__WHAT IS NEEDED__
Word for word, please restate the lines from the beginning of the data through the line in which "Definition is_int32 (x" appears.

__EXERCISE DATA__
---*---

(* ===== verification/GoInt.v ===== *)
(** * Fixed-width integers of Go

    A value of a w-bit type is a [Z]; this file holds the conversions Go writes
    [uint16(x)], [int16(x)], ..., the bit operations on [uint16] words and the
    arithmetic facts the decoders need. *)

From S2P Require Import Prelude.

(** ** Conversions *)

(** [uint8(x)], [uint16(x)], [uint32(x)]: the value modulo 2^w. *)
Definition to_uint8 (x : Z) : Z := x mod 2 ^ 8.
Definition to_uint16 (x : Z) : Z := x mod 2 ^ 16.
Definition to_uint32 (x : Z) : Z := x mod 2 ^ 32.

(** Two's complement reinterpretation of the low [w] bits. *)
Definition signed (w x : Z) : Z :=
  let m := x mod 2 ^ w in if m <? 2 ^ (w - 1) then m else m - 2 ^ w.

Definition to_int16 (x : Z) : Z := signed 16 x.
Definition to_int32 (x : Z) : Z := signed 32 x.
Definition to_int64 (x : Z) : Z := signed 64 x.

(** ** Ranges *)

Definition is_uint8 (x : Z) : Prop := 0 ≤ x < 2 ^ 8.
Definition is_uint16 (x : Z) : Prop := 0 ≤ x < 2 ^ 16.
Definition is_uint32 (x : Z) : Prop := 0 ≤ x < 2 ^ 32.
Definition is_int16 (x : Z) : Prop := - 2 ^ 15 ≤ x < 2 ^ 15.
Definition is_int32 (x : Z) : Prop := - 2 ^ 31 ≤ x < 2 ^ 31.
Definition is_int64 (x : Z) : Prop := - 2 ^ 63 ≤ x < 2 ^ 63.

#[export] Instance is_uint8_dec x : Decision (is_uint8 x).
Proof. unfold is_uint8. solve_decision. Defined.
#[export] Instance is_uint16_dec x : Decision (is_uint16 x).
Proof. unfold is_uint16. solve_decision. Defined.

Ltac int_unfold :=
  unfold is_uint8, is_uint16, is_uint32, is_int16, is_int32, is_int64,
    to_uint8, to_uint16, to_uint32, to_int16, to_int32, to_int64 in *;
  change (2 ^ 8) with 256 in *; change (2 ^ 15) with 32768 in *;
  change (2 ^ 16) with 65536 in *; change (2 ^ 31) with 2147483648 in *;
  change (2 ^ 32) with 4294967296 in *;
  change (2 ^ 63) with 9223372036854775808 in *;
  change (2 ^ 64) with 18446744073709551616 in *.

Ltac int_solve := int_unfold; lia.

Lemma signed_range w x : 0 < w → - 2 ^ (w - 1) ≤ signed w x < 2 ^ (w - 1).
Proof.
  intros Hw. unfold signed.
  assert (2 ^ w = 2 * 2 ^ (w - 1)) as E.
  { rewrite <- Z.pow_succ_r by lia. f_equal. lia. }
  pose proof (Z.mod_pos_bound x (2 ^ w) ltac:(apply Z.pow_pos_nonneg; lia)).
  destruct (Z.ltb_spec (x mod 2 ^ w) (2 ^ (w - 1))); lia.
Qed.

(** The signed view and the word agree modulo 2^w. *)
Lemma signed_mod w x : 0 < w → (signed w x) mod 2 ^ w = x mod 2 ^ w.
Proof.
  intros Hw. unfold signed.
  pose proof (Z.pow_pos_nonneg 2 w).
  destruct (x mod 2 ^ w <? 2 ^ (w - 1)).
  - apply Z.mod_mod. lia.
  - rewrite Zminus_mod, Z_mod_same_full, Z.sub_0_r, !Z.mod_mod by lia. done.
Qed.

(** Arithmetic may be wrapped early or late. *)
Lemma signed_mul_l w x y : 0 < w → signed w (signed w x * y) = signed w (x * y).
Proof.
  intros Hw. unfold signed at 1 3. by rewrite Zmult_mod, signed_mod, <- Zmult_mod.
Qed.

Lemma signed_small w x : 0 < w → 0 ≤ x < 2 ^ (w - 1) → signed w x = x.
Proof.
  intros Hw Hx. unfold signed.
  assert (2 ^ w = 2 * 2 ^ (w - 1)) as E.
  { rewrite <- Z.pow_succ_r by lia. f_equal. lia. }
  rewrite Z.mod_small by lia. by rewrite (proj2 (Z.ltb_lt _ _)) by lia.
Qed.

(** The word [x] read as [v] is the word [v] is stored as. *)
Lemma signed_iff w x v : 0 < w → 0 ≤ x < 2 ^ w →
  signed w x = v ↔ - 2 ^ (w - 1) ≤ v < 2 ^ (w - 1) ∧ x = v mod 2 ^ w.
Proof.
  intros Hw Hx. assert (2 ^ w = 2 * 2 ^ (w - 1)) as E.
  { rewrite <- Z.pow_succ_r by lia. f_equal. lia. }
  split.
  - intros <-. split; [by apply signed_range|]. by rewrite signed_mod, Z.mod_small.
  - intros [Hv ->]. unfold signed. rewrite Z.mod_mod by lia.
    destruct (Z.lt_ge_cases v 0) as [Hn|Hn].
    + assert (v mod 2 ^ w = v + 2 ^ w) as -> by (symmetry; apply (Z.mod_unique_pos _ _ (-1)); lia).
      destruct (Z.ltb_spec (v + 2 ^ w) (2 ^ (w - 1))); lia.
    + rewrite Z.mod_small by lia. destruct (Z.ltb_spec v (2 ^ (w - 1))); lia.
Qed.

(** ** Bit operations on words *)

(** [raw | mask] and [raw &^ mask] are [Z.lor] and [Z.ldiff]. *)
Lemma testbit_uint16_high x n : is_uint16 x → 16 ≤ n → Z.testbit x n = false.
Proof.
  intros Hx Hn. destruct (Z.eq_dec x 0) as [->|]; [apply Z.testbit_0_l|].
  apply Z.bits_above_log2; [int_solve|].
  assert (Z.log2 x < 16); [|lia]. apply Z.log2_lt_pow2; unfold is_uint16 in *; lia.
Qed.

Lemma uint16_of_bits x :
  0 ≤ x → (∀ n, 16 ≤ n → Z.testbit x n = false) → is_uint16 x.
Proof.
  intros H0 Hb. split; [done|].
  destruct (Z.eq_dec x 0) as [->|]; [done|].
  apply Z.log2_lt_pow2; [lia|]. destruct (Z.lt_ge_cases (Z.log2 x) 16) as [|Hl]; [done|].
  specialize (Hb _ Hl). rewrite Z.bit_log2 in Hb by lia. done.
Qed.

Lemma lor_uint16 x y : is_uint16 x → is_uint16 y → is_uint16 (Z.lor x y).
Proof.
  intros Hx Hy. apply uint16_of_bits.
  - apply Z.lor_nonneg. int_solve.
  - intros n Hn. by rewrite Z.lor_spec, !testbit_uint16_high.
Qed.

Lemma ldiff_uint16 x y : is_uint16 x → is_uint16 (Z.ldiff x y).
Proof.
  intros Hx. apply uint16_of_bits.
  - apply Z.ldiff_nonneg. int_solve.
  - intros n Hn. by rewrite Z.ldiff_spec, testbit_uint16_high.
Qed.

(** [raw & (1 << i) != 0] is the i-th bit. *)
Lemma land_bit_testbit x i : 0 ≤ i → negb (Z.land x (2 ^ i) =? 0) = Z.testbit x i.
Proof.
  intros Hi. destruct (Z.testbit x i) eqn:E.
  - apply negb_true_iff, Z.eqb_neq. intros H0.
    assert (Z.testbit (Z.land x (2 ^ i)) i = false) as Hf by (rewrite H0; apply Z.testbit_0_l).
    rewrite Z.land_spec, E, Z.pow2_bits_true in Hf by lia. done.
  - apply negb_false_iff, Z.eqb_eq. apply Z.bits_inj'. intros n Hn.
    rewrite Z.land_spec, Z.testbit_0_l. destruct (Z.eq_dec n i) as [->|].
    + by rewrite E.
    + rewrite Z.pow2_bits_false by lia. apply andb_false_r.
Qed.

Lemma shiftl_lor_add hi lo w : 0 ≤ w → 0 ≤ lo < 2 ^ w →
  Z.lor (Z.shiftl hi w) lo = hi * 2 ^ w + lo.
Proof.
  intros Hw Hlo. rewrite <- Z.shiftl_mul_pow2 by lia.
  assert (Z.land (Z.shiftl hi w) lo = 0) as Hl.
  { apply Z.bits_inj'. intros n Hn. rewrite Z.land_spec, Z.testbit_0_l.
    destruct (Z.lt_ge_cases n w).
    - by rewrite Z.shiftl_spec_low.
    - destruct (Z.eq_dec lo 0) as [->|]; [by rewrite Z.testbit_0_l, andb_false_r|].
      rewrite (Z.bits_above_log2 lo); [apply andb_false_r|lia|].
      assert (Z.log2 lo < w); [|lia]. apply Z.log2_lt_pow2; lia. }
  rewrite Z.add_nocarry_lxor by done. symmetry. by apply Z.lxor_lor.
Qed.

#[export] Hint Resolve lor_uint16 ldiff_uint16 : word.
(* ===== verification/Amps.v ===== *)
(** * Charge and discharge currents (internal/inverter/controls.go,
    div10/div100 of telemetry.go)

    Current registers hold tenths of an ampere; the Home Assistant range is
    0 to 62.5 A. *)

From S2P Require Import Prelude GoInt GoFloat FloatFacts.

(** ** Scales *)

Definition ten : float64 := of_int 10.
Definition hundred : float64 := of_int 100.

Definition div10 (v : float64) : float64 := fdiv v ten.
Definition div100 (v : float64) : float64 := fdiv v hundred.

(** ** The current registers *)

Definition haChargeAmpsMin : float64 := of_int 0.
(** 62.5, exactly. *)
Definition haChargeAmpsMax : float64 := fdiv (of_int 625) (of_int 10).

Definition DecodeAmps (raw : Z) : float64 := div10 (of_int raw).

Definition EncodeAmps `{FloatToUint16} (amps : float64) : Z :=
  uint16_of_float (Round (fmul amps ten)).

Definition ClampHAChargeAmps (amps : float64) : float64 :=
  fmin (fmax amps haChargeAmpsMin) haChargeAmpsMax.

(** ** Lemmas *)

Definition ten_mantissa : positive := 5629499534213120.

Lemma ten_eq : ten = S754_finite false ten_mantissa (-49).
Proof. vm_compute. reflexivity. Qed.

Definition max_mantissa : positive := 8796093022208000.

Lemma haChargeAmpsMax_eq : haChargeAmpsMax = S754_finite false max_mantissa (-47).
Proof. vm_compute. reflexivity. Qed.

Lemma sc_ten m e : -1074 ≤ e → sc (m * Zpos ten_mantissa) (e - 49) = 10 * sc m e.
Proof.
  intros He. replace (m * Zpos ten_mantissa) with ((10 * m) * 2 ^ 49) by (unfold ten_mantissa; lia).
  rewrite sc_shift by lia. unfold sc. replace (e - 49 + 49) with e by lia. lia.
Qed.

(** Multiplying by ten: the exact product, rounded. *)
Lemma fmul_ten c x b : nonneg c x → -1021 ≤ b ≤ 53 → c - 49 ≤ b - 53 →
  10 * scaled x < 2 ^ (b + 1200) →
  nonneg (b - 52) (fmul x ten) ∧ 0 ≤ scaled (fmul x ten) ∧
  Z.abs (scaled (fmul x ten) - 10 * scaled x) ≤ 2 ^ (b + 1147) ∧
  (∀ B, 10 * scaled x ≤ B * 2 ^ 1200 → scaled (fmul x ten) ≤ B * 2 ^ 1200).
Proof.
  intros Hx Hb Hc Hlt. rewrite ten_eq.
  destruct x as [s| | |s m e]; cbn [nonneg] in Hx; [|contradiction..|].
  - cbn. split; [done|]. split; [lia|]. split; [|lia]. apply Z.pow_nonneg. lia.
  - destruct Hx as [-> He]. cbn [scaled] in *.
    unfold fmul, SFmul. cbn [xorb]. change (e + -49) with (e - 49).
    rewrite <- sc_ten in * by lia.
    rewrite <- Pos2Z.inj_mul in *.
    destruct (round_aux_bounds (Zpos (m * ten_mantissa)) (e - 49) loc_Exact b)
      as (H1 & H2 & H3 & H4); [lia..|done|].
    split_and!; try done. by apply H4.
Qed.

(** [EncodeAmps] computes floor(10x + 1/2) of the rounded product. *)
Lemma EncodeAmps_scaled `{FloatToUint16} c x r :
  nonneg c (fmul x ten) → 0 ≤ r < 65536 →
  r * 2 ^ 1200 ≤ scaled (fmul x ten) + 2 ^ 1199 < (r + 1) * 2 ^ 1200 →
  EncodeAmps x = r.
Proof.
  intros Hnn Hr Hs. unfold EncodeAmps, uint16_of_float.
  assert ((scaled (fmul x ten) + 2 ^ 1199) / 2 ^ 1200 = r) as Hq.
  { symmetry. apply (Z.div_unique_pos _ _ r (scaled (fmul x ten) + 2 ^ 1199 - 2 ^ 1200 * r)); lia. }
  rewrite (trunc_Round c) by (rewrite ?Hq; done || lia). rewrite Hq.
  rewrite (proj2 (Z.leb_le _ _)), (proj2 (Z.ltb_lt _ _)) by lia. done.
Qed.

(** What the clamp returns: zero or a positive number of at most 62.5. *)
Definition in_ha_range (x : float64) : Prop :=
  nonneg (-47) x ∧ 0 ≤ scaled x ∧ 2 * scaled x ≤ 125 * 2 ^ 1200.

Lemma max_in_ha_range : in_ha_range (S754_finite false max_mantissa (-47)).
Proof.
  unfold in_ha_range; cbn [nonneg scaled].
  split; [split; [done|lia]|]. split; vm_compute; discriminate.
Qed.

Lemma sc_mono m m' e : -1200 ≤ e → 0 ≤ m ≤ m' → 0 ≤ sc m e ≤ sc m' e.
Proof. intros He Hm. unfold sc. pose proof (sc_pos e He). nia. Qed.

Lemma small_in_ha_range m e : -1074 ≤ e → Zpos m ≤ 2 ^ 53 → e < -47 →
  in_ha_range (S754_finite false m e).
Proof.
  intros He Hm He'. unfold in_ha_range; cbn [nonneg scaled]. split; [split; [done|lia]|].
  unfold sc. assert (0 < 2 ^ (e + 1200)) by (apply sc_pos; lia). split; [lia|].
  assert (2 ^ (e + 1200) * 2 ^ 48 ≤ 2 ^ 1200) as Hle
    by (rewrite <- Z.pow_add_r by lia; apply Z.pow_le_mono_r; lia).
  change (2 ^ 53) with (2 ^ 48 * 32) in Hm. nia.
Qed.

Lemma Clamp_range x : float_ok x → IsNaN x = false →
  in_ha_range (ClampHAChargeAmps x).
Proof.
  intros Hv Hn. unfold ClampHAChargeAmps. rewrite haChargeAmpsMax_eq.
  change haChargeAmpsMin with (S754_zero false).
  assert (in_ha_range (S754_zero false)) as H0.
  { split; [done|]. cbn [scaled]. split; [lia|]. vm_compute. discriminate. }
  destruct x as [[]|[]| |[] m e]; try exact H0; try exact max_in_ha_range; [discriminate Hn|].
  destruct Hv as [He Hm]. clear Hn.
  change (fmax (S754_finite false m e) (S754_zero false)) with (S754_finite false m e).
  unfold fmin. cbn [SFcompare].
  destruct (Z.compare_spec e (-47)) as [->|Hlt|Hgt].
  - replace (PosDef.Pos.compare_cont Eq m max_mantissa) with (m ?= max_mantissa)%positive by reflexivity.
    destruct (Pos.compare_spec m max_mantissa) as [->|Hm'|Hm'].
    + exact max_in_ha_range.
    + pose proof max_in_ha_range as (_ & _ & Hmax). unfold in_ha_range. cbn [nonneg scaled] in *.
      revert Hmax. generalize (125 * 2 ^ 1200). intros B Hmax. clear H0. split; [split; [reflexivity|split; [discriminate|reflexivity]]|].
      destruct (sc_mono (Zpos m) (Zpos max_mantissa) (-47)) as [Hlo Hhi]; [discriminate| |].
      { split; [apply Pos2Z.is_nonneg|apply Pos2Z.pos_le_pos, Pos.lt_le_incl, Hm']. }
      split; [exact Hlo|]. etrans; [|exact Hmax]. by apply Z.mul_le_mono_nonneg_l.
    + exact max_in_ha_range.
  - by apply small_in_ha_range.
  - exact max_in_ha_range.
Qed.

(** ** Decoding a register *)

(** The quotient the division rounds: below by less than one unit. *)
Lemma div_core_spec m1 e1 m2 e2 q e' l : 0 < m1 → 0 < m2 →
  SFdiv_core_binary prec emax m1 e1 m2 e2 = (q, e', l) →
  e' = Z.min (fexp prec emax (Zdigits2 m1 + e1 - (Zdigits2 m2 + e2))) (e1 - e2) ∧
  0 ≤ q ∧ q * m2 ≤ m1 * 2 ^ (e1 - e2 - e') < (q + 1) * m2.
Proof.
  intros H1 H2. unfold SFdiv_core_binary.
  set (ez := Z.min _ _). set (s := e1 - e2 - ez).
  assert (0 ≤ s) as Hs by (subst s ez; lia).
  assert (match s with Z0 => m1 | Zpos _ => Z.shiftl m1 s | Zneg _ => 0 end = m1 * 2 ^ s) as ->.
  { destruct s eqn:E; [lia| |lia]. rewrite Z.shiftl_mul_pow2 by lia. done. }
  pose proof (Z_div_mod (m1 * 2 ^ s) m2 ltac:(lia)) as Hdm.
  destruct (Z.div_eucl (m1 * 2 ^ s) m2) as [q0 r0]. intros [= <- <- _].
  assert (0 < 2 ^ s) by (apply Z.pow_pos_nonneg; lia).
  split; [done|]. fold s. split; nia.
Qed.

Lemma pow_unit : ∃ P, 0 < P ∧ 2 ^ 1159 = P ∧ 2 ^ (13 + 1147) = 2 * P ∧
  2 ^ (17 + 1147) = 32 * P ∧ 2 ^ 1199 = 2 ^ 40 * P ∧ 2 ^ 1200 = 2 ^ 41 * P ∧
  2 ^ (13 + 1200) = 2 ^ 54 * P ∧ 2 ^ (16 + 1200) = 2 ^ 57 * P ∧ 2 ^ (17 + 1200) = 2 ^ 58 * P.
Proof.
  exists (2 ^ 1159). split; [reflexivity|]. repeat split; vm_compute; reflexivity.
Qed.

(** A decoded register is a finite number within 2^-35 of a tenth of the word. *)
Lemma DecodeAmps_close r : 0 < r < 65536 →
  nonneg (-39) (DecodeAmps r) ∧
  Z.abs (10 * scaled (DecodeAmps r) - r * 2 ^ 1200) ≤ 30 * 2 ^ 1159.
Proof.
  intros Hr. destruct (of_int_scaled r ltac:(lia)) as [Hnn Hs].
  unfold DecodeAmps, div10. rewrite ten_eq.
  destruct pow_unit as (P & HP & E59 & E13 & _ & _ & E12 & E1213 & E1216 & _).
  rewrite E59, E12 in *.
  destruct (of_int r) as [sg| | |sg m e]; cbn [nonneg scaled] in *;
    [exfalso; lia|contradiction..|].
  destruct Hnn as [-> He]. unfold fdiv, SFdiv. cbn [xorb].
  destruct (SFdiv_core_binary _ _ _ _ _ _) as [[q e'] l] eqn:Ecore.
  apply div_core_spec in Ecore as (He' & Hq & Hle & Hlt); [|lia..].
  pose proof (digits_bound (Zpos m) e 16 ltac:(lia) ltac:(lia) ltac:(lia) ltac:(rewrite E1216; lia)) as Hd.
  change (Zdigits2 (Zpos ten_mantissa)) with 53 in He'.
  assert (-1074 ≤ e' ≤ -41) as He'' by (unfold fexp, emin, prec, emax in He'; lia).
  assert (Hu : 0 < 2 ^ (e' + 1200) ≤ P).
  { split; [apply sc_pos; lia|]. rewrite <- E59. apply Z.pow_le_mono_r; lia. }
  assert (Hval : 10 * sc q e' ≤ r * (2 ^ 41 * P) < 10 * sc q e' + 10 * 2 ^ (e' + 1200)).
  { rewrite <- Hs. assert (sc (Zpos m) e = Zpos m * 2 ^ (e - -49 - e') * 2 ^ (e' - 49 + 1200)) as ->.
    { unfold sc. rewrite <- Z.mul_assoc, <- Z.pow_add_r by lia. do 2 f_equal. lia. }
    pose proof (sc_ten q e' ltac:(lia)) as Hq10. pose proof (sc_ten 1 e' ltac:(lia)) as H110.
    unfold sc in *. assert (0 < 2 ^ (e' - 49 + 1200)) by (apply Z.pow_pos_nonneg; lia). nia. }
  assert (0 < q) as Hq0.
  { destruct (Z.eq_dec q 0) as [->|]; [|lia]. unfold sc in Hval. nia. }
  destruct (round_aux_bounds q e' l 13) as (H1 & H2 & H3 & _); [lia..| |].
  { rewrite E1213. lia. }
  split; [exact H1|]. rewrite E13 in H3. lia.
Qed.

(** ** Encoding a clamped number *)

Lemma clamp_encode_range `{FloatToUint16} (x : float64) :
  float_ok x → IsNaN x = false → 0 ≤ EncodeAmps (ClampHAChargeAmps x) ≤ 625.
Proof.
  intros Hv Hn. destruct (Clamp_range x Hv Hn) as (Hc & H0 & Hle).
  set (y := ClampHAChargeAmps x) in *.
  destruct (fmul_ten _ y 11 Hc ltac:(lia) ltac:(lia)) as (Hnn & Hs0 & _ & Hb).
  { change (2 ^ (11 + 1200)) with (2 ^ 11 * 2 ^ 1200). lia. }
  specialize (Hb 625 ltac:(lia)).
  set (z := scaled (fmul y ten)) in *.
  assert (0 < 2 ^ 1199) by (apply Z.pow_pos_nonneg; lia).
  assert (2 ^ 1200 = 2 * 2 ^ 1199) as E by (rewrite <- Z.pow_succ_r by lia; f_equal).
  set (r := (z + 2 ^ 1199) / 2 ^ 1200).
  assert (r * 2 ^ 1200 ≤ z + 2 ^ 1199 < (r + 1) * 2 ^ 1200) as Hr.
  { subst r. pose proof (Z.div_mod (z + 2 ^ 1199) (2 ^ 1200)).
    pose proof (Z.mod_pos_bound (z + 2 ^ 1199) (2 ^ 1200)). lia. }
  assert (0 ≤ r ≤ 625) as Hr' by (generalize dependent (2 ^ 1199); intros p; nia).
  rewrite (EncodeAmps_scaled _ y r Hnn ltac:(lia) Hr). done.
Qed.

Lemma EncodeAmps_DecodeAmps `{FloatToUint16} (r : Z) :
  is_uint16 r → EncodeAmps (DecodeAmps r) = r.
Proof.
  unfold is_uint16. change (2 ^ 16) with 65536. intros Hr.
  destruct (Z.eq_dec r 0) as [->|Hne]; [reflexivity|].
  destruct (DecodeAmps_close r ltac:(lia)) as [Hnn Hc].
  set (x := DecodeAmps r) in *.
  destruct pow_unit as (P & HP & E59 & _ & E17 & E99 & E12 & _ & _ & E1217).
  rewrite E59, E12 in Hc.
  destruct (fmul_ten _ x 17 Hnn ltac:(lia) ltac:(lia)) as (Hnn' & H0 & Hd & _).
  { rewrite E1217. lia. }
  rewrite E17 in Hd.
  apply (EncodeAmps_scaled _ x r Hnn' ltac:(lia)). rewrite E99, E12. lia.
Qed.

Lemma DecodeAmps_finite r : is_uint16 r → IsNaN (DecodeAmps r) = false ∧ IsInf (DecodeAmps r) = false.
Proof.
  unfold is_uint16. change (2 ^ 16) with 65536. intros Hr.
  destruct (Z.eq_dec r 0) as [->|Hne]; [split; reflexivity|].
  destruct (DecodeAmps_close r ltac:(lia)) as [Hnn _]. by destruct (DecodeAmps r).
Qed.

(** ** Properties *)

(** Whatever number a payload spells, infinities, denormals, hexadecimal and
    under-scored forms included, the word the handler would write to a current
    register lies in 0..625, that is within the 62.5 A rating, whatever the
    platform does for out-of-range float conversions. *)
Theorem encoded_clamp_in_range `{FloatToUint16} (payload : string) (x : float64) :
  ParseFloat payload = Ok x → IsNaN x = false →
  0 ≤ EncodeAmps (ClampHAChargeAmps x) ≤ 625.
Proof. intros Hp Hn. apply clamp_encode_range; [by eapply ParseFloat_ok|done]. Qed.

Lemma encoded_clamp_in_range_witness :
  let oor : FloatToUint16 := λ _, 0 in
  ∃ x, ParseFloat "1e300" = Ok x ∧ 0 ≤ EncodeAmps (ClampHAChargeAmps x) ≤ 625.
Proof.
  intros oor. eexists. split; [vm_compute; reflexivity|].
  eapply (encoded_clamp_in_range "1e300"); vm_compute; reflexivity.
Defined.

(** C35: Reading a current register and writing the value back is the identity on
    the register word, for all 65536 words: the division by ten, the
    multiplication by ten and the rounding lose nothing. *)
Theorem amps_roundtrip `{FloatToUint16} (r : Z) :
  is_uint16 r → EncodeAmps (DecodeAmps r) = r.
Proof. apply EncodeAmps_DecodeAmps. Qed.

Lemma amps_roundtrip_witness :
  let oor : FloatToUint16 := λ _, 0 in
  is_uint16 625 ∧ EncodeAmps (DecodeAmps 625) = 625.
Proof. cbv zeta. split; [vm_compute; done|]. by apply (amps_roundtrip 625). Defined.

---*---

__YOUR SOLUTION__
(* ===== verification/GoInt.v ===== *)
(** * Fixed-width integers of Go

    A value of a w-bit type is a [Z]; this file holds the conversions Go writes
    [uint16(x)], [int16(x)], ..., the bit operations on [uint16] words and the
    arithmetic facts the decoders need. *)

From S2P Require Import Prelude.

(** ** Conversions *)

(** [uint8(x)], [uint16(x)], [uint32(x)]: the value modulo 2^w. *)
Definition to_uint8 (x : Z) : Z := x mod 2 ^ 8.
Definition to_uint16 (x : Z) : Z := x mod 2 ^ 16.
Definition to_uint32 (x : Z) : Z := x mod 2 ^ 32.

(** Two's complement reinterpretation of the low [w] bits. *)
Definition signed (w x : Z) : Z :=
  let m := x mod 2 ^ w in if m <? 2 ^ (w - 1) then m else m - 2 ^ w.

Definition to_int16 (x : Z) : Z := signed 16 x.
Definition to_int32 (x : Z) : Z := signed 32 x.
Definition to_int64 (x : Z) : Z := signed 64 x.

(** ** Ranges *)

Definition is_uint8 (x : Z) : Prop := 0 ≤ x < 2 ^ 8.
Definition is_uint16 (x : Z) : Prop := 0 ≤ x < 2 ^ 16.
Definition is_uint32 (x : Z) : Prop := 0 ≤ x < 2 ^ 32.
Definition is_int16 (x : Z) : Prop := - 2 ^ 15 ≤ x < 2 ^ 15.
Definition is_int32 (x : Z) : Prop := - 2 ^ 31 ≤ x < 2 ^ 31.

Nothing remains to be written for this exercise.